We shall have to pass by others. We might point to the English philosopher and statesman, Francis Bacon of Verulam (died 1626), who won his place in the history of natural science by his urging of the empiric method; we might point to W. Harvey (died 1658), the discoverer of the blood-circulation, a man of earnest and simple piety; we might mention the pious Albrecht von Haller (died 1777), J. Bernouilli(died 1728) the co-inventor of integral calculus, the man of whom his great disciple Euler relates that this Bernouilli, co-inventor of the most difficult of all calculations, this great mathematician, expressed regret in his old age that he had devoted so many years to science, and only few hours to religion, and that on his deathbed he admonished those around him to adhere to the Word of God because that alone is the word of life.
We shall name but one more, a son of northern Sweden, the famous botanist, Karl Linné (died 1778). He, too, found God in the living nature which he studied so diligently.
In commenting on his Systema naturae he writes: “Man, know thyself; in theological aspect, that thou art created with an immortal soul, after the image of God; in moral aspect, that thou alone art blessed with a rational soul for the praise of thy sublime Creator. I ask, why did God put man equipped thus in sense and spirit on this earth, where he perceives this wonderfully ordered nature? For what, but to praise and admire the invisible Master-builder for His magnificent work.”
These are the great masters and reformers of recent natural science, the men who opened up the paths which natural science of the present day is still pursuing; most of these savants were of a Christian mind, many of them even pious. There were but few indifferent or irreligious, such as E. Halley (died 1742), who computed the cycle of the comet since named after him, and G. de Buffon (died 1788): but they are a small minority.

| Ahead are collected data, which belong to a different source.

(* ===== verification/RdDebt.v ===== *)
(** * Solana validator debt handlers

    [processor.rs]: [try_initialize_solana_validator_deposit],
    [try_pay_solana_validator_debt],
    [try_enable_solana_validator_debt_write_off],
    [try_write_off_solana_validator_debt] and
    [try_withdraw_solana_validator_deposit]. *)

From Stdlib Require Import ZArith Lia String.
From S2P Require Import Prelude Types BurnRate Runtime ProgramTools State RdAccounts.
From S2P Require Import Borsh Rules Steps Total RdTotal RdDistribution RdRewards.

Section Handlers.
Context `{R : Runtime RdData}.

Abbreviation Mx := (M RdData).

(** The rent of an account of exactly the size of a deposit. *)
Definition deposit_rent : Z := minimum_balance (data_end (D := RdData) SolanaValidatorDeposit).

(** ** [try_initialize_solana_validator_deposit] *)
Definition try_initialize_solana_validator_deposit (accounts : list AccountInfo)
    (node_id : Pubkey) : Mx unit :=
  start_iter accounts;;
  '(_, new_deposit_info) ← try_next_enumerated_account default_options;
  let '(expected_key, bump) := Depo.find_address node_id in
  ensure (key new_deposit_info =? expected_key) InvalidAccountData;;
  '(_, payer_info) ← try_next_enumerated_account default_options;
  additional_lamports ← get_lamports (key new_deposit_info);
  try_create_account ID (Signer (key payer_info))
    (PdaSigner expected_key [Depo.SEED_PREFIX; key_seed node_id; [bump]])
    additional_lamports (data_end (D := RdData) SolanaValidatorDeposit) ID accounts
    (Some additional_lamports);;
  deposit ← try_initialize SolanaValidatorDeposit new_deposit_info;
  modify SolanaValidatorDeposit deposit (fun x => x <| Depo.node_id := node_id |>).

(** ** [try_pay_solana_validator_debt] *)
Definition try_pay_solana_validator_debt (accounts : list AccountInfo) (amount : Z)
    (proof : MerkleProof) : Mx unit :=
  leaf ← lift (try_leaf_index proof);
  start_iter accounts;;
  program_config ← zc_try_next_accounts ProgramConfig (Some ID);
  p ← deref ProgramConfig program_config;
  lift (try_require_unpaused p);;
  distribution ← zc_mut_try_next_accounts Distribution (Some ID);
  d ← deref Distribution distribution;
  lift (try_require_finalized_debt_calculation d);;
  collected ← lift (arith_add 64 (Dist.collected_solana_validator_payments d) amount);
  count ← lift (arith_add 32 (Dist.solana_validator_payments_count d) 1);
  modify Distribution distribution
    (fun d => d <| Dist.collected_solana_validator_payments := collected |>
                <| Dist.solana_validator_payments_count := count |>);;
  deposit ← zc_mut_try_next_accounts SolanaValidatorDeposit (Some ID);
  x ← deref SolanaValidatorDeposit deposit;
  process_distribution_leaf distribution Dist.processed_solana_validator_debt_bitmap_range leaf;;
  let debt := MkSolanaValidatorDebt (Depo.node_id x) amount in
  ensure (debt_root proof debt =? Dist.solana_validator_debt_merkle_root d)
    InvalidInstructionData;;
  deposit_lamports ← get_lamports deposit;
  ensure (negb (saturating_sub deposit_lamports deposit_rent <? amount)) InvalidAccountData;;
  journal ← zc_mut_try_next_accounts Journal (Some ID);
  sub_lamports deposit amount;;
  add_lamports journal amount;;
  j ← deref Journal journal;
  balance ← lift (arith_add 64 (Jrnl.total_sol_balance j) amount);
  modify Journal journal (fun j => j <| Jrnl.total_sol_balance := balance |>).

The period of highest achievement in modern natural science bears the stamp of religion; indeed, to a great extent it bears the halo of devotion and fervour. An incompatibility of research and faith, a solidarity of science and anti-Christian tendency, was never known to the mind of these great masters.

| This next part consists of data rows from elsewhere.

Definition try_sweep_distribution_tokens (accounts : list AccountInfo) : Mx unit :=
  start_iter accounts;;
  program_config ← zc_try_next_accounts ProgramConfig (Some ID);
  p ← deref ProgramConfig program_config;
  lift (try_require_unpaused p);;
  distribution ← zc_mut_try_next_accounts Distribution (Some ID);
  d ← deref Distribution distribution;
  lift (try_require_has_not_swept_2z_tokens d);;
  modify Distribution distribution (fun d => Dist.set_has_swept_2z_tokens d true);;
  ensure (Dist.is_rewards_calculation_finalized d) InvalidAccountData;;
  journal ← zc_mut_try_next_accounts Journal (Some ID);
  j ← deref Journal journal;
  ensure (Jrnl.next_dz_epoch_to_sweep_tokens j =? Dist.dz_epoch d) InvalidAccountData;;
  modify Journal journal
    (fun j => j <| Jrnl.next_dz_epoch_to_sweep_tokens :=
                     Epoch.saturating_add_duration (Jrnl.next_dz_epoch_to_sweep_tokens j) 1 |>);;
  total_sol_debt ← lift (unwrap (Dist.checked_total_sol_debt d));
  if total_sol_debt =? 0 then mret tt
  else
    ensure (negb (Jrnl.swapped_sol_amount j <? total_sol_debt)) InvalidAccountData;;
    swapped ← lift (arith_sub 64 (Jrnl.swapped_sol_amount j) total_sol_debt);
    modify Journal journal (fun j => j <| Jrnl.swapped_sol_amount := swapped |>);;
    token_2z_amount ←
      dequeue_fills accounts (Config.sol_2z_swap_program_id p) journal (Jrnl.bump_seed j)
        total_sol_debt;
    collect_swept_tokens accounts p distribution journal token_2z_amount.

(** ** [try_withdraw_sol] *)
Definition MINT_2Z_ACCOUNT_INDEX : nat := 1.
Definition DESTINATION_ACCOUNT_INDEX : nat := 2.

(** The sibling instruction must be a checked transfer of 2Z to the swap
    destination; the result is its amount.  Indexing its accounts panics when
    they are too few. *)
Definition sibling_transfer_amount (p : ProgramConfig) : Res Z :=
  sibling_ix ← ok_or sibling_instruction InvalidAccountData;
  require (sibling_program_id sibling_ix =? spl_token_id) InvalidInstructionData;;
  transfer_amount ←
    match unpack_token_instruction (sibling_data sibling_ix) with
    | Some (TransferChecked amount _) => mret amount
    | _ => Err InvalidInstructionData
    end;
  expected_swap_destination_2z_key ← unwrap (Config.checked_swap_destination_2z_address p);
  mint ← unwrap (sibling_accounts sibling_ix !! MINT_2Z_ACCOUNT_INDEX);
  require (mint =? DOUBLEZERO_MINT_KEY) InvalidInstructionData;;
  destination ← unwrap (sibling_accounts sibling_ix !! DESTINATION_ACCOUNT_INDEX);
  require (destination =? expected_swap_destination_2z_key) InvalidInstructionData;;
  mret transfer_amount.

“Any one who has grasped even the elements of natural science, the unity of natural forces and their rigid conformity to laws, becomes a monist if he has the faculty for clear reasoning, and as to the others, there is no help for them anyway” (L. Plate, Ultramontane Weltanschauung und moderne Lebenskunde, 1907, 11). This sort of argument is shouted at us in manifold variations. How does that statement look in the light of history? Men like Copernicus, Kepler, Newton, Linné, Boyle, thus knew nothing of the elements of natural science, nothing of the conformity to laws of natural forces: because they were neither monists nor atheists, but worshippers of the Creator of heaven and earth! A more painful contrast cannot be imagined than to see these great masters and pioneers rated as lesser minds, ignorant of real natural science, by those who trail far behind them and who are seeking their footsteps. The religious conviction of the natural scientists of a past age is sufficient proof that, not the research in natural science, but other causes lead minds to infidelity.
Modern Times.
We turn to the nineteenth century. Does the picture perhaps change essentially in the century that has shown its children so much progress, that has disclosed so many secrets of nature, but has also taught irreligion to thousands of men? Does it become true now that natural science and Christian fundamental [pg 207] truths are opposed to each other in hostile attitude? Claims to this effect are not lacking. In fact, the number of those who refuse assent to the Christian religion is increasing. But even at this time we do not find such to be the majority of eminent scientists, and our inquiry is about eminent scientists, those who make the science of a period, not those who can hardly expect to have their names known by posterity. A considerable number, indeed the majority, of the master minds of natural science, even in the nineteenth century, reject materialism and atheism, and not infrequently they are pious Christians; another proof that just upon the deeper and more serious minds religion exercises a stronger power of attraction.
Let us commence with the astronomers.
“The sciences and their true representatives,” so states the renowned Mädler of Dorpat, “do not deserve the reproaches and imputations heaped upon them from a certain side, that they would estrange man from God, even turn him into an atheist ... we hope to show of astronomy especially that just the contrary is taking place” (Reden und Abhandlungen über Gegenstände der Himmelskunde, 1870, 326).
The greatest astronomer of the nineteenth century, and one of the greatest discoverers of all ages, was undoubtedly William Herschel (died 1822). His son John Herschel (died 1871) became his “worthy successor, almost his peer, who won a fame nearly equal to that of the inherited name” (R. Wolf, Geschichte der Astronomie, 1877, 505). While not hostile to religion, the father had been so engrossed in his restless research, that religion received little attention, but religious thought and sentiment played a prominent part in the son. Time and again he opposed with zeal the materialistic-atheistic explanation of the universe. “Nothing is more unfounded than the objection made by some well-meaning but undiscerning persons, that the study of natural science induces a doubt of religion and of the immortality of the soul. Be assured that its logical effect upon any well-ordered mind must be just the opposite” (Preliminary Discourse on the Study of Natural Philosophy, 1830, 7).